[Stored data entries]
(** The access after the fill replaces the first slot: when all slots are
    filled, by eviction of the least recently used one; when there are more
    than 65536 slots, because [putTracker] has wrapped around to 0. *)
Lemma access_kick c w f d :
  let K := Z.to_nat (Z.min C 65536) in
  filled_to l C K c → l !! K = Some (w, f, d) →
  ∃ a pt la,
    cache_access w f d c
    = Some (with_slot c 0
              {| block := 0; frm := f; access := a; cacheFrame := d |} pt la)
    ∧ 0 ≤ pt < 65536.
Proof.
  intros K Hfill Hlk.
  pose proof (filled_to_ok _ _ Hfill) as Hok.
  pose proof (filled_to_miss _ _ _ _ _ _ Hfill Hlk ltac:(lia)) as Hmiss.
  destruct (access_valid _ _ _ _ Hlk) as [Hv Hd].
  unfold cache_access.
  rewrite get_block_cache_miss by (done || by destruct Hok as (_ & ? & _)).
  simpl. destruct (decide (C ≤ 65535)) as [Hsmall|Hlarge].
  - assert (K = Z.to_nat C) as HK by (unfold K; lia).
    destruct (put_block_cache_evict c 0 f d Hok HFS Hd Hmiss) as (j & Hj & ->).
    { destruct Hfill as (_ & -> & _ & -> & _).
      rewrite u16_small by lia. lia. }
    rewrite to_frm_valid by done.
    assert (j = 0%nat) as ->.
    { destruct Hj as (e & He & _ & Hfirst).
      destruct (decide (j = 0%nat)) as [|Hj0]; [done|exfalso].
      pose proof (lookup_lt_Some _ _ _ He) as Hjlt.
      destruct Hfill as (_ & _ & Hlen & _ & _ & Hslots).
      rewrite Hlen in Hjlt.
      specialize (Hfirst 0%nat _ ltac:(lia) (Hslots 0%nat ltac:(lia))).
      rewrite (Hslots j Hjlt) in He. injection He as <-.
      rewrite !decide_True in Hfirst by lia. unfold entry_of in Hfirst.
      destruct (l !! j) as [[[? ?] ?]|] eqn:Hlj;
        [|apply lookup_ge_None_1 in Hlj; apply lookup_lt_Some in Hlk; lia].
      destruct (l !! 0%nat) as [[[? ?] ?]|] eqn:Hl0;
        [|apply lookup_ge_None_1 in Hl0; apply lookup_lt_Some in Hlk; lia].
      simpl in Hfirst. rewrite !u16_small in Hfirst by lia. lia. }
    eexists _, _, _. split; [by destruct w|].
    by destruct Hok as (_ & _ & _ & ? & _).
  - assert (Z.of_nat K = 65536) as HK by (unfold K; lia).
    pose proof Hfill as (_ & Hmax & _ & Hpt & _).
    rewrite HK in Hpt. change (u16 65536) with 0 in Hpt.
    rewrite put_block_cache_fresh by (done || lia).
    rewrite Hpt, to_frm_valid by done. change (Z.to_nat 0) with 0%nat.
    eexists _, _, _. split; [by destruct w|]. apply u16_range.
Qed.

(** After that access, every slot that holds a frame holds a later one than
    the first. *)
Lemma kick_recent c w f d a pt la :
  let K := Z.to_nat (Z.min C 65536) in
  filled_to l C K c → l !! K = Some (w, f, d) → 0 ≤ pt < 65536 →
  holds_recent l (S K)
    (with_slot c 0 {| block := 0; frm := f; access := a; cacheFrame := d |}
       pt la).
Proof.
  intros K Hfill Hlk Hpt.
  pose proof (filled_to_ok _ _ Hfill) as Hok.
  destruct (access_valid _ _ _ _ Hlk) as [Hv Hd].
  pose proof Hfill as (_ & _ & Hlen & _ & _ & Hslots).
  assert (0 < K)%nat as HK by (unfold K; lia).
  set (c' := with_slot c 0 _ pt la).
  assert (slots c' !! 0%nat = Some (f, d)) as H0.
  { unfold c'. rewrite slots_with_slot. simpl.
    apply list_lookup_insert_eq. unfold slots. rewrite length_fmap. lia. }
  assert (∀ i F data, slots c' !! i = Some (F, data) →
          F = NO_FRAME
          ∨ (i = 0%nat ∧ F = f ∧ data = d)
          ∨ ∃ w', (0 < i < K)%nat ∧ l !! i = Some (w', F, data)) as Hdesc.
  { intros i F data Hi. destruct (decide (i = 0%nat)) as [->|Hne].
    - rewrite H0 in Hi. injection Hi as <- <-. right. by left.
    - unfold c' in Hi. rewrite slots_with_slot in Hi. simpl in Hi.
      rewrite list_lookup_insert_ne in Hi by done.
      rewrite slots_lookup in Hi.
      apply fmap_Some in Hi as (e & He & [= -> ->]).
      rewrite (filled_to_slot _ _ _ _ Hfill He).
      case_decide; [|by left]. unfold entry_of.
      destruct (l !! i) as [[[w' f'] d']|] eqn:Hli; [|by left].
      simpl. rewrite to_frm_valid by (by eapply access_valid).
      right. right. exists w'. split; [lia|done]. }
  split; [by apply cache_ok_with_slot|]. split; [|split].
  - intros i j F di dj Hi Hj HF.
    destruct (Hdesc _ _ _ Hi) as [?|[(Hi0 & HFi & _)|(wi & Hik & Hli)]];
      [done| |];
      destruct (Hdesc _ _ _ Hj) as [?|[(Hj0 & HFj & _)|(wj & Hjk & Hlj)]];
      try done.
    + lia.
    + rewrite HFi in Hlj.
      pose proof (access_distinct _ _ _ _ _ _ _ Hlk Hlj). lia.
    + rewrite HFj in Hli.
      pose proof (access_distinct _ _ _ _ _ _ _ Hlk Hli). lia.
    + by eapply access_distinct.
  - intros i F data Hi.
    destruct (Hdesc _ _ _ Hi) as [?|[(-> & -> & ->)|(wi & Hik & Hli)]].
    + by left.
    + right. exists K, w. split; [lia|done].
    + right. exists i, wi. split; [lia|done].
  - exists 0%nat, w, f, d. split; [|done].
    by replace (S K - 1)%nat with K by lia.
Qed.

About this exercise
Show all lines from the data above in which the word "right" appears.

Expected output
    - rewrite H0 in Hi. injection Hi as <- <-. right. by left.
      right. right. exists w'. split; [lia|done]. }
    + right. exists K, w. split; [lia|done].
    + right. exists i, wi. split; [lia|done].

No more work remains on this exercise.